* **Supplied data**
+++

(** Colors.  Selecting any of the 8 colors, their bright variants, the 256 colors
    of the xterm palette or a 24-bit color, as foreground or background, sets
    exactly this color and leaves the other one alone. *)
Theorem sgr_selects c s :
  plain c → spec_ok s →
  (∃ c', handle_ansi_color c (spec_params 30 s) = Done c' ∧ plain c' ∧ fg_color c' = spec_color s ∧ bg_color c' = bg_color c) ∧
  (∃ c', handle_ansi_color c (spec_params 40 s) = Done c' ∧ plain c' ∧ fg_color c' = fg_color c ∧ bg_color c' = spec_color s).
Proof.
  intros (Hinv & Hbr & Hdi & Heff) Hs. unfold handle_ansi_color.
  rewrite !color_loop_spec, !res_bind_ret_l by auto. cbn [Z.eqb Pos.eqb].
  destruct c as [fg bg fgb bgb fgbr bgbr inv br di]. cbn [invert bright dim] in *. subst inv br di.
  injection Heff as Hfg Hbg. cbn [fg_color bg_color].
  assert (∀ n, s = Intense n → Color.bright (xterm_color n) = xterm_color (n + 8)) as Hint
    by (intros n ->; by apply intense_colors).
  split; (eexists; split; [done|]); destruct s; cbn [set_fg set_bg effective_colors spec_color orb plain fg_color bg_color];
    unfold plain; cbn; rewrite <-?Hint by done; done.
Qed.

(** The code 49, which resets the background, selects white instead of the default
    black, because [ansi_color] maps 9 to white for both. *)
Lemma background_default_is_white c :
  plain c → ∃ c', handle_ansi_color c [[49]] = Done c' ∧ bg_color c' = WHITE ∧ bg_color color_new = BLACK.
Proof.
  intros (Hinv & Hbr & Hdi & _). destruct c. cbn in *. subst.
  eexists. split; [reflexivity|]. split; reflexivity.
Qed.
End Colors.

(** ** The blinking cursor *)
Section Blinking.
Context `{Profile} `{FontLaws} `{!BlankLaws}.

Lemma draw_on_target_safe t l' :
  terminal_safe t → same_geometry (target_lfb (dlfb (display t))) l' →
  terminal_safe (mkTerminal (with_target (display t) l') (cursor t) (color t)).
Proof.
  intros (Hd & Hcol & Hcur) Hgeo. split_and!; try done.
  destruct (display t) as [sz [l tl] buf]. apply (display_ok_drawn _ l l' Hd); [by cbn|done].
Qed.

(** The cursor thread is safe in every state that the terminal reaches. *)
Lemma cursor_round_safe visible t :
  terminal_safe t → safe (cursor_round visible t) (fun r => terminal_safe r.1 ∧ r.2 = negb visible).
Proof.
  intros Ht. pose proof Ht as (Hd & Hcol & Hcur). pose proof (size_bounds _ Hd). pose proof Hcur as (Hx & Hy & _).
  pose proof Hd as ([Hok Hgeo] & _ & _ & _ & _ & _ & _ & Hchars).
  unfold cursor_round. eapply safe_bind; [apply cell_index_safe|]. intros index Hindex.
  destruct (char_buffer (display t) !! Z.to_nat index) as [ch|] eqn:Hch; [|done]. cbn [expect]. rewrite res_bind_ret_l.
  rewrite as_cell_ok, res_bind_ret_l by u16_lia. cbn [fst snd].
  pose proof (Forall_lookup_1 _ _ _ _ Hchars Hch) as [Hfg Hbg].
  pose proof (draw_char_result (target_lfb (dlfb (display t))) ((pos (cursor t)).1 * CHAR_WIDTH) ((pos (cursor t)).2 * CHAR_HEIGHT)
    (ch_fg ch) (ch_bg ch) (if visible then value ch else CURSOR) (same_geometry_ok _ _ Hgeo Hok) Hfg Hbg) as Hdraw.
  do 4 (specialize (Hdraw ltac:(u16_lia))).
  destruct (find_glyph fonts _) as [bitmap|].
  - destruct Hdraw as (l' & -> & Hgeo' & _). split; [by apply draw_on_target_safe|done].
  - rewrite Hdraw. split; [by apply draw_on_target_safe|done].
Qed.
End Blinking.

(** ** Concrete inputs *)
Section Examples.
#[local] Existing Instance development.

(** A screen of 16 x 32 pixels: two rows of two characters. *)
Definition small_lfb : LFB := mkLfb (fun _ => 0) 50 16 32 24.
Lemma small_lfb_ok : lfb_ok small_lfb.
Proof. unfold lfb_ok, bytes_per_pixel. cbn. split_and!; first [lia|by left|set_solver]. Qed.

#[local] Instance small_fonts : FontOps := {|
  fonts := [fun c => if c =? 65 then Some [0x0c; 0x1e; 0x33; 0x33; 0x3f; 0x33; 0x33; 0]
                     else if (c =? 0) || (c =? 32) then Some [0; 0; 0; 0; 0; 0; 0; 0] else None]
|}.
#[local] Instance small_font_laws : FontLaws.
Proof.
  intros f c bitmap Hf Hc. cbn in Hf. apply list_elem_of_singleton in Hf as ->.
  destruct (c =? 65); [by injection Hc as <-|]. destruct (_ || _); [by injection Hc as <-|done].
Qed.
#[local] Instance small_blank_laws : BlankLaws.
Proof. intros c bitmap [-> | ->] Hc; injection Hc as <-; repeat constructor. Qed.

(** No device reacts, and a parser that knows text and newlines only. *)
#[local] Instance no_device : Device := {| dev := unit; port_in _ d := (0, d); port_out _ _ d := d |}.
Definition quiet : dev (Device := no_device) := tt.
#[local] Instance text_parser : ParserOps := {|
  parser := unit; parser_new := tt;
  advance _ b := (if (0x20 <=? b) && (b <? 0x7f) then [Print b] else if b =? 0x0a then [Execute 0x0a] else [Ignored], tt);
|}.
#[local] Instance text_parser_laws : ParserLaws.
Proof.
  refine {| ground _ := True |}; try done.
  - intros [] b. cbn. destruct (_ && _); [|destruct (_ =? _)]; by repeat constructor.
  - intros [] b _ [Hlo Hhi]. cbn. by rewrite (proj2 (Z.leb_le _ _) Hlo), (proj2 (Z.ltb_lt _ _) Hhi).
Defined.

(** A new terminal, and what it shows. *)
Definition empty_grid : Grid := fun _ _ => mkCharacter 32 WHITE BLACK.
Lemma small_terminal :
  ∃ t, terminal_new 48 (fun _ => 0) small_lfb = Done t ∧ size (display t) = (2, 2) ∧ color t = color_new ∧
    saved_pos (cursor t) = (0, 0) ∧ represents t (empty_grid, (0, 0)).
Proof. apply (terminal_new_result 48 (fun _ => 0) small_lfb small_lfb_ok); done. Qed.

Lemma write_str_text_witness :
  ∃ t t' p', terminal_new 48 (fun _ => 0) small_lfb = Done t ∧
    write_str (fun _ => ([], [])) [65; 10; 65; 65; 65] t parser_new quiet = Done ((t', p'), quiet) ∧
    pos (cursor t') = (1, 1) ∧ char_buffer (display t') !! 2%nat = Some (mkCharacter 65 WHITE BLACK).
Proof.
  destruct small_terminal as (t & Hnew & Hsize & Hcol & _ & Ht).
  destruct (write_str_text [65; 10; 65; 65; 65] (fun _ => ([], [])) t parser_new _ quiet Ht)
    as (t' & p' & Hrun & _ & _ & Hsize' & (Hok & Hshows & Hpos & _)); [done|repeat constructor; lia|].
  rewrite Hsize, Hcol in *. exists t, t', p'. split_and!; [done|exact Hrun|exact Hpos|].
  destruct (Hshows 0 1) as (Hch & _); [split; rewrite Hsize'; cbn; lia|].
  unfold index_of in Hch. rewrite Hsize' in Hch. exact Hch.
Defined.

Lemma write_str_safe_witness :
  ∃ t, terminal_new 48 (fun _ => 0) small_lfb = Done t ∧
    safe (write_str (fun _ => ([0; 500], [0; 500])) [7; 65; 10; 65; 27] t parser_new quiet) (fun r => terminal_safe r.1.1).
Proof.
  destruct small_terminal as (t & Hnew & Hsize & Hcol & Hsaved & (Hd & Hc & Hcur & _) & _ & Hpos & _). exists t. split; [done|].
  apply write_str_safe; [|intros i; split; vm_compute; reflexivity].
  split_and!; try done. unfold cursor_safe, u16. rewrite Hpos, Hsaved, Hsize. cbn. lia.
Defined.
(** * ezdxf: entity database and linear dimension renderer

  A shallow embedding of [ezdxf/database.py] and
  [ezdxf/render/dimension.py], with the properties of the written
  specification stated and settled against it.

  Conventions.
  - Python [float] values are idealised as real numbers ([R]); the
    one place where the binary64 value itself matters (the fixed-point
    formatting of [format_text]) works on the exact binary64 value.
  - A Python exception is a value of [exn]; a call that may raise
    returns [result].
  - Objects mutated in place (the DIMENSION entity, the block layout,
    the database) are threaded explicitly.
  - A Python [str] is held as the bytes of its UTF-8 form; [len]
    counts its characters. *)

From Stdlib Require Import ZArith QArith Reals Lra Lia.
From Stdlib Require Import String Ascii List DecimalString Sorted.
From Stdlib Require PrimFloat FloatOps SpecFloat.
From stdpp Require Import gmap strings list fin_maps fin_sets.



(** ** The entity database ([ezdxf/database.py]) *)

Module Database.

Local Open Scope string_scope.

(** [DXFTag(code, value)]: a group code and its value. *)
Record DXFTag := mkDXFTag { code : Z; value : string }.

(** The part of [ExtendedTags] the database touches: the tag list
  [noclass] and the handle of the linked entity. *)
Record ExtendedTags := mkExtendedTags {
noclass : list DXFTag;
link : option string
}.

(** The handle of a tag list is the value of its first handle tag; the
  database keys are "the 'handle' tag (code == 5 or 105)" (class
  docstring of [EntityDB]).  [None] stands for the [DXFValueError] that
  [add_tags] catches. *)
Definition is_handle_tag (t : DXFTag) : bool :=
((code t =? 5) || (code t =? 105))%Z.

Definition get_handle (tags : ExtendedTags) : option string :=
value <$> List.find is_handle_tag (noclass tags).

(** Python's [list.insert(1, x)]: [x] becomes the second element, or the
  only one of an empty list. *)
Definition insert_at_1 {A} (x : A) (l : list A) : list A :=
match l with
| [] => [x]
| a :: l' => a :: x :: l'
end.

Section WithHandleGenerator.

(** [ezdxf.tools.handle.HandleGenerator] is not part of the sources at
    hand: it is an object with a state and a [next()] method that
    returns a handle and advances the state. *)
Variable HandleGenerator : Type.
Variable next : HandleGenerator -> string * HandleGenerator.

(** [ExtendedTags.dxftype] ([ezdxf.lldxf.extendedtags]) is not part of
    the sources at hand either: a method that gives the DXF type of a
    tag list as a string.  Which string it gives for which list is left
    open. *)
Variable dxftype : ExtendedTags -> string.

Record EntityDB := mkEntityDB {
  _database : gmap string ExtendedTags;
  handles : HandleGenerator
}.

Definition contains (db : EntityDB) (handle : string) : bool :=
  bool_decide (is_Some (_database db !! handle)).

Definition get (db : EntityDB) (handle : string) : option ExtendedTags :=
  _database db !! handle.

Definition setitem (db : EntityDB) (handle : string) (tags : ExtendedTags)
  : EntityDB :=
  {| _database := <[handle := tags]> (_database db); handles := handles db |}.

Definition delete_handle (db : EntityDB) (handle : string) : option EntityDB :=
  match _database db !! handle with
  | None => None (* KeyError *)
  | Some _ =>
      Some {| _database := delete handle (_database db);
              handles := handles db |}
  end.

(** [__len__]: the count of database items. *)
Definition len (db : EntityDB) : nat := size (_database db).

(** [get_unique_handle]: the [while True] loop, one iteration per unit
    of fuel; [None] only when the fuel is used up. *)
Fixpoint get_unique_handle (fuel : nat) (db : EntityDB)
  : option (string * EntityDB) :=
  match fuel with
  | O => None
  | S fuel' =>
      let '(handle, g) := next (handles db) in
      let db' := {| _database := _database db; handles := g |} in
      if contains db handle
      then get_unique_handle fuel' db'
      else Some (handle, db')
  end.
(** Lines 207-229: a frame was read from the CAN socket.  The result is
    [false] when the loop is left by [break]. *)
Definition rx_frame (frame : tCanFrame) : M bool :=
  if can_id frame =? PKT_ID_UUID_RESP then
    (* configure port *)
    res <- ConfigurePort frame ;;
    if res <? 0 then ret false else ret true
  else
    rx_dispatch frame ;;; ret true.

(** Lines 202-230: the CAN socket is readable. *)
Definition rx_can : M bool :=
  t <- gets ports ;;
  r <- syscall (sys_read_frame (fd (rd zero_pollfd (VportFd t) 0))) ;;
  if 0 <=? rv r then rx_frame (r_frame r) else ret true.

(** Lines 233-242: one slot of the loop over the virtual ports. *)
Definition rx_pty (i : Z) : M unit :=
  t <- gets ports ;;
  when (negb (revents (rd zero_pollfd (VportFd t) i) =? 0))
    (r <- syscall (sys_read (fd (rd zero_pollfd (VportFd t) i)) CAN_DATA_SIZE) ;;
     let rl := rv r in
     when (0 <? rl)
       (let rxbuf := firstn (Z.to_nat rl) (r_bytes r) in
        (* end of packet indicator: now we can send responses *)
        when (existsb (fun b => b =? 126) rxbuf)
          (modify_ports (fun t' =>
             set_p (upd (p t') i (set_active 1 (rd zero_port (p t') i))) t')) ;;;
        t' <- gets ports ;;
        CanSockSend (canid (rd zero_port (p t') i)) (u8 rl) (Some rxbuf) ;;;
        ret tt)).

(** Lines 249-262: one inotify event. *)
Definition rx_event (ev : inotify_event) : M unit :=
  t <- gets ports ;;
  let i := scan (fun i => watch (rd zero_port (p t) i) =? wd ev)
                1 (Z.to_nat (portptr t - 1)) in
  when (i <? portptr t)
    (if negb (Z.land (mask ev) IN_OPEN =? 0) then
       modify_ports (fun t' =>
         set_p (upd (p t') i (set_active 1 (rd zero_port (p t') i))) t') ;;;
       (* send reset to MCU *)
       CanSockSend PKT_ID_UUID 2
                   (Some (le_bytes 2 (canid (rd zero_port (p t) i)))) ;;;
       ret tt
     else if negb (Z.land (mask ev) IN_CLOSE =? 0) then
       modify_ports (fun t' =>
         set_p (upd (p t') i (set_active 0 (rd zero_port (p t') i))) t')
     else ret tt).

Definition set_all_revents (l : list Z) (fds : list pollfd) (n : Z)
  : list pollfd :=
  map (fun ix => let '(k, f) := ix in
                 if Z.of_nat k <? n then set_revents (nth k l 0) f else f)
      (combine (seq 0 (List.length fds)) fds).

(** [poll] stores the returned events of the first [portptr] entries. *)
Definition do_poll : M Z :=
  t <- gets ports ;;
  r <- syscall (sys_poll (portptr t) 1000) ;;
  when (0 <=? rv r)
    (modify_ports (fun t' =>
       set_VportFd (set_all_revents (r_revents r) (VportFd t') (portptr t)) t')) ;;;
  ret (rv r).

(** Lines 232-243: the loop over the virtual ports. *)
Definition rx_ptys : M unit :=
  t <- gets ports ;;
  for_loop 1 (portptr t) rx_pty.
Lemma add_todo_spec_witness :
  exists st', add_todo (bytes "Feed cat") two_todos = Some st'
    /\ (cstr (bytes "Feed cat") <> [] -> todo_count two_todos < MAX_TODOS ->
        todo_count st' = todo_count two_todos + 1
        /\ selected st' = todo_count st' - 1
        /\ (exists t, todos_at st' (todo_count two_todos) = Some t
              /\ cstr (text t) = cstr (bytes "Feed cat")
              /\ cstr (category t) = []
              /\ due_date t = 0 /\ done t = 0)
        /\ (forall i, i <> todo_count two_todos ->
                      todos_at st' i = todos_at two_todos i)
        /\ filter_category st' = filter_category two_todos
        /\ filter_done st' = filter_done two_todos
        /\ search_term st' = search_term two_todos)
    /\ (cstr (bytes "Feed cat") = [] \/ todo_count two_todos = MAX_TODOS ->
        st' = two_todos).
Proof.
  apply (add_todo_spec (bytes "Feed cat") two_todos).
  - exact wf_two_todos.
  - vm_compute. lia.
Defined.

(** ** Delete *)

Section Delete.

Lemma with_todos_twice l l' st : with_todos l' (with_todos l st) = with_todos l' st.
Proof. done. Qed.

+++

* **Exercise**
The string "virtual" marks the lines to return from the material. Copy each one.

* **Task answer**
(** Lines 233-242: one slot of the loop over the virtual ports. *)
(** Lines 232-243: the loop over the virtual ports. *)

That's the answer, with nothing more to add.